Hollardia is a genus of marine ray-finned fishes belonging to the family Triacanthodidae, the spikefishes. These demersal fishes are found in the Western Atlantic Ocean, with one species being found in the Pacific Ocean.

==Taxonomy==
Hollardia was first proposed as a monospecific genus in 1861 by the Cuban zoologist Felipe Poey when he described Hollardia hollardi as its only species, making that its type species by monotypy. H. hollardi was given a type locality of Havana. In 1968 the American ichthyologist James C. Tyler classified this genus, alongside Parahollardia, in a new subfamily of the family Triacanthodidae, the Hollardiinae. The 5th edition of Fishes of the World classifies the family Triacanthodidae in the suborder Triacanthoidei in the order Tetraodontiformes.

==Etymology==
Hollardia is named in honour of the French physician and naturalist Henri Hollard, a pioneering worker in the study of the Plectognathi. The three species in the genus all have eponyms as their specific names, and the type species species epiphet further honours Hollard. H. meadi has a specific name which honours the American ichthyologist Giles W. Mead, while that of H. goslinei honours another American ichthyologist, William A. Gosline, who collected its holotype when he collected fishes killed by the eruption of Mauna Loa in 1950.

==Species==
Hollardia contains the following three valid species:
- Hollardia goslinei J. C. Tyler, 1968 (Hawaiian spikefish)
- Hollardia hollardi Poey, 1861 (reticulate spikefish)
- Hollardia meadi J. C. Tyler, 1966 (spotted spikefish)

==Characteristics==
Hollardia spikefishes have a deep, slightly compressed body with a small mouth which opens at the front. The teeth are conical in shape and there is a single series on each jaw. The gill opening is a short vertical slit in front of the base of the pectoral fin. The dorsal fin typically has its origin immediately to the rear of the gill opening's top corner. It is supported by six spines, the first being long and robust, and these descerase in size towards the rear. The spines can be locked upright and the soft rays are branched. There is a single large locakable spine in the pelvic fin as well. The lower surface of the scale-covered part of the pelvis is rounded. These fishes have thick, rough skin which is covered in many small scales, each one with tiny spines on it. These are small fishes, with maximum published lengths of 14.4 cm standard length for H. goslinei, 11.5 cm standard length for H. hollardi and 10 cm total length for H. meadi.
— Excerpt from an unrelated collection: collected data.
Lemma remove_loop (X : gset Z) d :
  (∀ id, id ∈ X → is_Some (object_at d id)) →
  ∃ d', foldM (λ d id, remove d id) d (elements X) = Ok d' ∧ quiet_objects d d' ∧
    ∀ id, object_at d' id = if decide (id ∈ X) then None else object_at d id.
Proof.
  intros Hm.
  destruct (foldM_pointwise id object_at (λ _ _, None) quiet_objects
    (λ d id, remove d id) (λ _ w, is_Some w)) with (l := elements X) (s := d)
    as (d' & Hd' & HF & Hin & Hout).
  - intros s k [w Hw]. cbn in *. unfold remove, get_object. unfold object_at in Hw. rewrite Hw. cbn.
    eexists. split; [done|]. unfold touches, quiet_objects, object_at, on_remove. cbn. split_and!.
    + by rewrite lookup_delete_eq.
    + intros k' Hk. by rewrite lookup_delete_ne.
    + etrans; [apply (quiet_with_back s (remove_state k w))|by split].
    + cbn. by rewrite tables_with_back.
  - rewrite list_fmap_id. apply NoDup_elements.
  - intros k Hk%elem_of_elements. by apply Hm.
  - exists d'. split_and!; [done..|]. intros k. destruct (decide (k ∈ X)) as [Hk|Hk].
    + apply (Hin k). by apply elem_of_elements.
    + apply Hout. by rewrite list_fmap_id, elem_of_elements.
Qed.

Definition next_id_at (d : object_database) (table : Z) : option Z := d.(u_tables).(t_next_ids) !! table.

Lemma next_id_loop (m : gmap Z Z) d :
  (∀ table, is_Some (m !! table) → is_Some (next_id_at d table)) →
  ∃ d', foldM (λ d '(table, id), set_next_id d table id) d (map_to_list m) = Ok d' ∧ quiet_next_ids d d' ∧
    ∀ table, next_id_at d' table = match m !! table with Some v => Some v | None => next_id_at d table end.
Proof.
  intros Hm.
  destruct (foldM_pointwise fst next_id_at (λ x _, Some x.2) quiet_next_ids
    (λ d '(table, id), set_next_id d table id) (λ _ w, is_Some w)) with (l := map_to_list m) (s := d)
    as (d' & Hd' & HF & Hin & Hout).
  - intros s [k v] [w Hw]. cbn in *. unfold set_next_id. unfold next_id_at in Hw. rewrite Hw. cbn.
    eexists. split; [done|]. unfold touches, quiet_next_ids, next_id_at. cbn. split_and!.
    + by rewrite lookup_insert_eq.
    + intros k' Hk. by rewrite lookup_insert_ne.
    + by split.
    + done.
  - apply NoDup_fst_map_to_list.
  - intros [k v] Hx%elem_of_map_to_list. cbn. apply Hm. by eauto.
  - exists d'. split_and!; [done..|]. intros k. destruct (m !! k) as [v|] eqn:Hv.
    + apply (Hin (k, v)). by apply elem_of_map_to_list.
    + apply Hout. intros ([k' v] & -> & Hx%elem_of_map_to_list)%list_elem_of_fmap. cbn in Hv. by rewrite Hx in Hv.
Qed.

Lemma insert_loop (m : gmap Z V) d :
  (∀ id, is_Some (m !! id) → object_at d id = None ∧ is_Some (next_id_at d (index_id id))) →
  ∃ d', foldM (λ d '(id, v), insert d id v) d (map_to_list m) = Ok d' ∧ quiet_objects d d' ∧
    ∀ id, object_at d' id = match m !! id with Some v => Some v | None => object_at d id end.
Proof.
  intros Hm.
  destruct (foldM_pointwise fst (λ d id, (object_at d id, next_id_at d (index_id id)))
    (λ x w, (Some x.2, w.2)) quiet_objects
    (λ d '(id, v), insert d id v) (λ _ w, w.1 = None ∧ is_Some w.2)) with (l := map_to_list m) (s := d)
    as (d' & Hd' & HF & Hin & Hout).
  - intros s [k v] [Hn [w Hw]]. cbn in *. unfold insert. unfold next_id_at in Hw. rewrite Hw.
    unfold object_at in Hn. cbn. rewrite bool_decide_true by done. cbn.
    eexists. split; [done|]. unfold touches, quiet_objects, object_at, next_id_at, on_create. cbn.
    rewrite !tables_with_back. cbn. split_and!.
    + by rewrite lookup_insert_eq.
    + intros k' Hk. by rewrite lookup_insert_ne.
    + etrans; [|apply quiet_with_back]. by split.
    + done.
  - apply NoDup_fst_map_to_list.
  - intros [k v] Hx%elem_of_map_to_list. cbn. apply Hm. by eauto.
  - exists d'. split_and!; [done..|]. intros k. destruct (m !! k) as [v|] eqn:Hv.
    + specialize (Hin (k, v)). apply elem_of_map_to_list in Hv. by specialize (Hin Hv) as [= ->].
    + assert (Hk : k ∉ (map_to_list m).*1).
      { intros ([k' v] & -> & Hx%elem_of_map_to_list)%list_elem_of_fmap. cbn in Hv. by rewrite Hx in Hv. }
      by specialize (Hout k Hk) as [= ->].
Qed.

Lemma tables_eq t t' :
  (∀ id, t.(t_objects) !! id = t'.(t_objects) !! id) →
  (∀ table, t.(t_next_ids) !! table = t'.(t_next_ids) !! table) → t = t'.
Proof. destruct t, t'. cbn. intros H1 H2. f_equal; by apply map_eq. Qed.

(** Restoring the back of the stack brings the recorded tables back, and
    touches nothing else. *)
Lemma restore_records d st old :
  d.(u_disabled) = true → records old d.(u_tables) st → ids_ok old →
  restore d st = Ok (d <| u_tables := old |>).
Proof.
  intros Hdis [Ho _ Hn] Hold. unfold restore.
  destruct (modify_loop st.(old_values) d) as (d1 & -> & [Q1 N1] & H1).
  { intros id [v Hv]. destruct (Ho id) as (c & Hc & He). destruct c; cbn in *; naive_solver. }
  cbn. destruct (remove_loop st.(new_ids) d1) as (d2 & -> & [Q2 N2] & H2).
  { intros id Hid. rewrite H1. destruct (Ho id) as (c & Hc & He). unfold object_at.
    destruct c; cbn in *; destruct Hc as (? & -> & _); naive_solver. }
  cbn. destruct (next_id_loop st.(old_index_next_ids) d2) as (d3 & -> & [Q3 N3] & H3).
  { intros table [v Hv]. specialize (Hn table). rewrite Hv in Hn. unfold next_id_at. rewrite N2, N1. by destruct Hn. }
  assert (Hnext : ∀ table, next_id_at d3 table = old.(t_next_ids) !! table).
  { intros table. rewrite H3. specialize (Hn table). unfold next_id_at. rewrite N2, N1.
    destruct (old_index_next_ids st !! table); [by destruct Hn|done]. }
  assert (Hobj : ∀ id, object_at d3 id =
      if decide (id ∈ st.(new_ids)) then None else
      match st.(old_values) !! id with Some v => Some v | None => object_at d id end).
  { intros id. unfold object_at at 1. rewrite N3. fold (object_at d2 id). by rewrite H2, H1. }
  cbn. destruct (insert_loop st.(removed) d3) as (d4 & -> & [Q4 N4] & H4).
  { intros id [v Hv]. destruct (Ho id) as (c & Hc & He). destruct c; cbn in *; [naive_solver..|].
    destruct Hc as (? & Hu & Hr). rewrite Hobj, decide_False, Hu by done. split; [naive_solver|].
    rewrite Hnext. destruct (ids_used _ Hold id) as (n & -> & _); [naive_solver|by eauto]. }
  f_equal. assert (Q : quiet d d4) by (by repeat (etrans; [eassumption|])).
  assert (Ht : u_tables d4 = old).
  { apply tables_eq.
    - intros id. fold (object_at d4 id). rewrite H4, Hobj. destruct (Ho id) as (c & Hc & He).
      destruct c; cbn in Hc, He; destruct Hc as (Hc1 & -> & ->);
        try rewrite decide_False by done; try rewrite decide_True by done;
        unfold object_at; naive_solver.
    - intros table. rewrite N4. apply Hnext. }
  destruct Q as [D1 D2 D3 D4]. specialize (D2 Hdis). destruct d, d4; cbn in *. congruence.
Qed.

(** *** Merging *)
Definition status_eq (st : undo_state) (id : Z) : bool * option V * option V :=
  (bool_decide (id ∈ st.(new_ids)), st.(old_values) !! id, st.(removed) !! id).

Definition encode (c : change) : bool * option V * option V :=
  match c with
  | Nop => (false, None, None) | New => (true, None, None)
  | Upd v => (false, Some v, None) | Del v => (false, None, Some v)
  end.

Lemma holds_status st id c : holds st id c ↔ status_eq st id = encode c.
Proof.
  unfold status_eq. destruct c; cbn; split.
  all: try (intros (? & -> & ->); first [by rewrite bool_decide_false|by rewrite bool_decide_true]).
  all: intros [= Hb Ho Hr]; apply bool_decide_eq_true in Hb || apply bool_decide_eq_false in Hb; done.
Qed.

Definition same_next_ids (s s' : undo_state) : Prop := s'.(old_index_next_ids) = s.(old_index_next_ids).
#[local] Instance same_next_ids_preorder : PreOrder same_next_ids.
Proof. split; [done|]. intros s1 s2 s3 H1 H2. unfold same_next_ids in *. congruence. Qed.

Definition same_status (s s' : undo_state) : Prop := ∀ id, status_eq s' id = status_eq s id.
#[local] Instance same_status_preorder : PreOrder same_status.
Proof. split; [done|]. intros s1 s2 s3 H1 H2 id. by rewrite H2, H1. Qed.

Definition step_upd (x : Z * V) (w : bool * option V * option V) : bool * option V * option V :=
  let '(n, o, r) := w in
  if n then w else match o with Some _ => w | None => (n, Some x.2, r) end.
Definition step_del (x : Z * V) (w : bool * option V * option V) : bool * option V * option V :=
  let '(n, o, r) := w in
  if n then (false, o, r) else match o with Some v => (n, None, Some v) | None => (n, o, Some x.2) end.

Lemma touches_upd s x : touches fst status_eq step_upd same_next_ids s x (merge_old_value s x).
Proof.
  destruct x as [id v]. unfold touches, merge_old_value, status_eq, step_upd. cbn.
  destruct (decide (id ∈ s.(new_ids))) as [Hn|Hn].
  - by rewrite bool_decide_true.
  - rewrite (bool_decide_false (id ∈ s.(new_ids))) by done. destruct (old_values s !! id) eqn:Ho.
    + by rewrite Ho, bool_decide_false.
    + cbn. rewrite lookup_insert_eq, bool_decide_false by done. split_and!; [done| |done].
      intros k Hk. by rewrite lookup_insert_ne.
Qed.

Lemma touches_new s id :
  touches (λ x, x) status_eq (λ _ w, (true, w.1.2, w.2)) same_next_ids s id (merge_new_id s id).
Proof.
  unfold touches, merge_new_id, status_eq. cbn. split_and!; [|intros k Hk|done].
  - by rewrite bool_decide_true by set_solver.
  - assert (k ∈ {[id]} ∪ s.(new_ids) ↔ k ∈ s.(new_ids)) by (clear -Hk; set_solver).
    by rewrite (bool_decide_ext _ (k ∈ s.(new_ids))).
Qed.

Lemma touches_del s x : touches fst status_eq step_del same_next_ids s x (merge_removed s x).
Proof.
  destruct x as [id v]. unfold touches, merge_removed, status_eq, step_del. cbn.
  destruct (decide (id ∈ s.(new_ids))) as [Hn|Hn].
  - rewrite (bool_decide_true (id ∈ s.(new_ids))) by done. cbn. rewrite bool_decide_false by set_solver.
    split_and!; [done| |done]. intros k Hk.
    assert (k ∈ s.(new_ids) ∖ {[id]} ↔ k ∈ s.(new_ids)) by (clear -Hk; set_solver).
    by rewrite (bool_decide_ext _ (k ∈ s.(new_ids))).
  - rewrite (bool_decide_false (id ∈ s.(new_ids))) by done. destruct (old_values s !! id) eqn:Ho; cbn.
    + rewrite lookup_insert_eq, lookup_delete_eq, bool_decide_false by done. split_and!; [done| |done].
      intros k Hk. by rewrite lookup_insert_ne, lookup_delete_ne.
    + rewrite lookup_insert_eq, Ho, bool_decide_false by done. split_and!; [done| |done].
      intros k Hk. by rewrite lookup_insert_ne.
Qed.

(** A loop over a map, seen at one identifier. *)
Lemma foldl_map_status {A} (f : undo_state → Z * A → undo_state) g (m : gmap Z A) s :
  (∀ s x, touches fst status_eq g same_next_ids s x (f s x)) →
  same_next_ids s (foldl f s (map_to_list m)) ∧
  ∀ id, status_eq (foldl f s (map_to_list m)) id =
    match m !! id with Some v => g (id, v) (status_eq s id) | None => status_eq s id end.
Proof.
  intros Hf. destruct (foldl_pointwise fst status_eq g same_next_ids f Hf (map_to_list m) s) as (HF & Hin & Hout).
  { apply NoDup_fst_map_to_list. }
  split; [done|]. intros id. destruct (m !! id) as [v|] eqn:Hv.
  - apply (Hin (id, v)). by apply elem_of_map_to_list.
  - apply Hout. intros ([k v] & -> & Hx%elem_of_map_to_list)%list_elem_of_fmap. cbn in Hv. by rewrite Hx in Hv.
Qed.

Lemma merge_next_loop (m : gmap Z Z) s :
  same_status s (foldl merge_next_id s (map_to_list m)) ∧
  ∀ table, (foldl merge_next_id s (map_to_list m)).(old_index_next_ids) !! table =
    match s.(old_index_next_ids) !! table with Some n => Some n | None => m !! table end.
Proof.
  destruct (foldl_pointwise fst (λ s k, s.(old_index_next_ids) !! k)
    (λ x w, match w with Some n => Some n | None => Some x.2 end) same_status merge_next_id)
    with (l := map_to_list m) (s := s) as (HF & Hin & Hout).
  - intros s' [k v]. unfold touches, merge_next_id. destruct (old_index_next_ids s' !! k) eqn:Hk; cbn.
    + by rewrite Hk.
    + rewrite lookup_insert_eq, Hk. split_and!; [done| |done]. intros k' ?. by rewrite lookup_insert_ne.
  - apply NoDup_fst_map_to_list.
  - split; [done|]. intros table. destruct (m !! table) as [v|] eqn:Hv.
    + apply (Hin (table, v)). by apply elem_of_map_to_list.
    + rewrite Hout; [by destruct (old_index_next_ids s !! table)|].
      intros ([k v] & -> & Hx%elem_of_map_to_list)%list_elem_of_fmap. cbn in Hv. by rewrite Hx in Hv.
Qed.

Lemma merge_new_loop (X : gset Z) s :
  same_next_ids s (foldl merge_new_id s (elements X)) ∧
  ∀ id, status_eq (foldl merge_new_id s (elements X)) id =
    if decide (id ∈ X) then (true, (status_eq s id).1.2, (status_eq s id).2) else status_eq s id.
Proof.
  destruct (foldl_pointwise (λ x, x) status_eq (λ _ w, (true, w.1.2, w.2)) same_next_ids merge_new_id)
    with (l := elements X) (s := s) as (HF & Hin & Hout); [apply touches_new|rewrite list_fmap_id; apply NoDup_elements|].
  split; [done|]. intros id. destruct (decide (id ∈ X)) as [Hid|Hid].
  - apply (Hin id). by apply elem_of_elements.
  - apply Hout. by rewrite list_fmap_id, elem_of_elements.
Qed.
==Distribution and habitat==
Hollardia spikefishes are found in the Western Atlantic Ocean, two species from Massachusetts and Bermuda to Bahia in Brazil. The third species, H. goslinei, is found in the central west Pacific, and has been recorded from Hawaii, the Hawaiian ridge, Johnston Atoll, the Line Islands, the Mariana Islands, and the Coral Sea off Queensland. These are benthic fishes found at depths between 230 and 230 m. In the Western Atlantic Ocean, H. harrodi is found on soft substrates, while H. meadi is found on rocky substrates.

==Coral Sea==
Hollardia was recorded from new research in the Coral Sea in 2020 by Australian scientists using a robotic submarine which sent back pictures of what appears to be Hollardia hollardi, for the first time in an area not around Hawaii.